*Extracted data*:
+ + + +
(** * cluster-shared-memory: the coordinator (Manager) and the worker proxy

    A shallow embedding of the master-side [Manager] class and of the
    worker-side [Worker] class, followed by the properties of the store, of
    the per-key lock with its waiter queue, of change notification and of
    the request dispatch.

    Modelling conventions.
    - A JavaScript value is a [value].  Numbers are the safe integers,
      objects are opaque references, and the members of [Object.prototype]
      are values of their own, since the tables of the coordinator hand
      them out.  A value that travels in a request is data, never a
      function.
    - The tables [memory], [locks], [lockRequestQueues] and [listeners]
      are plain objects: a finite map holds their own properties, indexed
      by the property name of the key ([to_string]), and a name that is
      not an own property is looked up in [Object.prototype].
    - A function handed to the Manager by master-side code is a [callback]
      handle.  Calling it is recorded in the [trace]; it is assumed to
      return normally and not to call back into the Manager.
    - A computation returns, throws, or is marked as not determined by the
      model ([Unmodelled]).
    - A promise is represented by what it settles to: [Resolved v],
      [Rejected e], or [Pending] when nothing will ever settle it.
      Executors of [new Promise] run at once, so every Manager method is a
      state transformer that also returns the promise.  What the runtime
      does with a rejection that nobody handles is not modelled.
    - The packages [uuid] and [lru-cache], the string conversion of
      objects and the status of the cluster workers are external; they are
      the fields of [Host] and the [cluster] component of the state. *)

From stdpp Require Import base strings gmap list pretty.

Local Open Scope Z_scope.
Local Open Scope string_scope.
Local Open Scope list_scope.

(** ** JavaScript values *)

(** The numbers of the model are the safe integers
    ([Number.isSafeInteger]): they are exact, and their string form is the
    plain decimal one. *)
Definition safe_integer (n : Z) : Prop := - 2 ^ 53 < n < 2 ^ 53.

Global Instance safe_integer_dec n : Decision (safe_integer n).
Proof. unfold safe_integer. apply _. Defined.

Definition number : Type := dsig safe_integer.

(** [num n I] is the number [n]; [I] is accepted when [n] is safe. *)
Definition num (n : Z) (safe : bool_decide (safe_integer n)) : number :=
  n ↾ safe.

(** The members that every plain object inherits from [Object.prototype]:
    eleven functions and the accessor [__proto__]. *)
Inductive builtin : Type :=
| Constructor
| DefineGetter
| DefineSetter
| HasOwnProperty
| LookupGetter
| LookupSetter
| IsPrototypeOf
| PropertyIsEnumerable
| ToString
| ValueOf
| Proto
| ToLocaleString.

Global Instance builtin_eq_dec : EqDecision builtin.
Proof. solve_decision. Defined.

Definition object_prototype : list (string * builtin) :=
  [ ("constructor", Constructor); ("__defineGetter__", DefineGetter);
    ("__defineSetter__", DefineSetter); ("hasOwnProperty", HasOwnProperty);
    ("__lookupGetter__", LookupGetter); ("__lookupSetter__", LookupSetter);
    ("isPrototypeOf", IsPrototypeOf);
    ("propertyIsEnumerable", PropertyIsEnumerable);
    ("toString", ToString); ("valueOf", ValueOf); ("__proto__", Proto);
    ("toLocaleString", ToLocaleString) ].
(** ** Who pays and who is paid *)

(** X10.  A turn that returns changes at most two player objects: the current
    player and one other, the owner of the property landed on. *)
Theorem turn_touches_two_players (fuel : nat) (die_roll : Z) (coin : bool)
    (h h' : heap) (g g' : Game) :
  0 <= current_player g < Z.of_nat (length (active_player g)) ->
  turn fuel die_roll coin (h, g) = Ok (h', g') ->
  exists player o : ref,
    getitem (players g) (current_player g) = Ok player /\
    forall p, p <> player -> p <> o -> h' p = h p.
Proof.
  intros Hcp H.
  apply turn_Ok_inv in H
    as (player & pp & bonus & g2 & cp & Hplayer & Hland & _ & _ & _); [|exact Hcp].
  assert (Hbonus : forall p, p <> player ->
                     (if bonus then increase_balance h player 100 else h) p = h p).
  { intros p Hp. destruct bonus; [|reflexivity].
    unfold increase_balance, heap_set.
    destruct (Nat.eqb_spec p player); [contradiction | reflexivity]. }
  assert (Htr : forall o amount p, p <> player -> p <> o ->
                  transfer (if bonus then increase_balance h player 100 else h)
                           player o amount p = h p).
  { intros o amount p Hp Ho. rewrite <- (Hbonus p Hp).
    unfold transfer. destruct (Nat.eqb player o); [reflexivity|].
    unfold decrease_balance, increase_balance, heap_set.
    destruct (Nat.eqb_spec p player); [contradiction|].
    destruct (Nat.eqb_spec p o); [contradiction | reflexivity]. }
  destruct Hland as [k property o Hk Ho Hbal|k property o Hk Ho Hbal|k property Hk Ho Hle
                     |k property Hk Ho].
  - exists player, o. split; [exact Hplayer|]. intros p Hp Hpo. apply Htr; assumption.
  - exists player, o. split; [exact Hplayer|]. intros p Hp Hpo. apply Htr; assumption.
  - exists player, player. split; [exact Hplayer|]. intros p Hp _.
    rewrite <- (Hbonus p Hp). unfold decrease_balance, heap_set.
    destruct (Nat.eqb_spec p player); [contradiction | reflexivity].
  - exists player, player. split; [exact Hplayer|]. intros p Hp _. apply Hbonus. exact Hp.
Qed.

Lemma turn_touches_two_players_witness :
  exists h' g',
    turn 4 1 false
      (report_heap,
       mkGame [mkProperty 120 30 (Some 0%nat)] report_players 1 2
              [0; 0; 0; 0] [true; true; true; true])
    = Ok (h', g') /\
    h' 3%nat = report_heap 3%nat.
Proof.
  assert (E : exists h' g',
             turn 4 1 false
               (report_heap,
                mkGame [mkProperty 120 30 (Some 0%nat)] report_players 1 2
                       [0; 0; 0; 0] [true; true; true; true])
             = Ok (h', g') /\ h' 3%nat = report_heap 3%nat).
  { eexists _, _. split; vm_compute; reflexivity. }
  destruct E as (h' & g' & E & _).
  destruct (turn_touches_two_players 4 1 false report_heap h'
              (mkGame [mkProperty 120 30 (Some 0%nat)] report_players 1 2
                      [0; 0; 0; 0] [true; true; true; true]) g')
    as (player & o & Hplayer & Hframe).
  - simpl. lia.
  - exact E.
  - exists h', g'. split; [exact E|].
    vm_compute in Hplayer. injection Hplayer as <-.
    destruct (Nat.eq_dec 3%nat o) as [<-|Hne].
    + vm_compute in E. injection E as <- _. reflexivity.
    + apply Hframe; [discriminate | exact Hne].
Defined.
(** * Sales analytics: schema inference, cleaned view, aggregates, chat router

    A shallow embedding of the analytics core of the repository:

    - [inferCanonical] (src/app/api/upload/route.ts and the copy in
      components/UploadInference.tsx), the column-name mapper;
    - [routeChatQuestion] (components/UploadInference.tsx), the chat router;
    - [materializeCleanedView], [getSummary], [getTimeseries], [getProducts],
      [getGeo], [getChannels], [getAnomalies] and [buildColumnMap]
      (lib/analytics), which send SQL text to a DuckDB connection;
    - [runAggregates], [buildInsightPayload], the tables of
      [routeChatQuestion], the upload history ([upsertHistoryEntry],
      [updateHistoryEntry], [deleteHistoryEntry]), [quoteIdent] and
      [barWidth] (components/UploadInference.tsx), and the request checks of
      the insights route.

    Modelling conventions.

    - A JavaScript string is a [string] (a sequence of 8-bit characters);
      [toLowerCase] and [trim] are the ASCII restrictions of the JavaScript
      methods.
    - A JavaScript number and a SQL DOUBLE are real numbers ([R]): sums,
      products, quotients and square roots are exact, there is no NaN and no
      rounding.
    - A JavaScript object used as a dictionary ([ColumnMap]) is a
      [gmap string string]; a missing key reads as [None] (undefined).
    - The SQL engine is not part of the repository.  The fragment of SQL the
      code uses is given its standard meaning: aggregates skip NULL, SUM over
      no non-NULL value is NULL, arithmetic and comparisons propagate NULL,
      a WHERE clause keeps the rows whose condition is true.  The engine's
      TRY_CAST functions are parameters of the development. *)

From Stdlib Require Import Reals Lra Ascii String.
From Stdlib Require Import Sorting.Sorted Sorting.Permutation.
From stdpp Require Import base option list sorting strings gmap.

Open Scope string_scope.

(** ** JavaScript strings *)

Module JsString.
+ + + +
From the listing above, return the lines starting at the one with "worker-side [Worker] class, followed" and ending at the one with "Local Open Scope Z_scope.", both kept, exactly as they appear and nothing more.

*Solution to this task*:
    worker-side [Worker] class, followed by the properties of the store, of
    the per-key lock with its waiter queue, of change notification and of
    the request dispatch.

    Modelling conventions.
    - A JavaScript value is a [value].  Numbers are the safe integers,
      objects are opaque references, and the members of [Object.prototype]
      are values of their own, since the tables of the coordinator hand
      them out.  A value that travels in a request is data, never a
      function.
    - The tables [memory], [locks], [lockRequestQueues] and [listeners]
      are plain objects: a finite map holds their own properties, indexed
      by the property name of the key ([to_string]), and a name that is
      not an own property is looked up in [Object.prototype].
    - A function handed to the Manager by master-side code is a [callback]
      handle.  Calling it is recorded in the [trace]; it is assumed to
      return normally and not to call back into the Manager.
    - A computation returns, throws, or is marked as not determined by the
      model ([Unmodelled]).
    - A promise is represented by what it settles to: [Resolved v],
      [Rejected e], or [Pending] when nothing will ever settle it.
      Executors of [new Promise] run at once, so every Manager method is a
      state transformer that also returns the promise.  What the runtime
      does with a rejection that nobody handles is not modelled.
    - The packages [uuid] and [lru-cache], the string conversion of
      objects and the status of the cluster workers are external; they are
      the fields of [Host] and the [cluster] component of the state. *)

From stdpp Require Import base strings gmap list pretty.

Local Open Scope Z_scope.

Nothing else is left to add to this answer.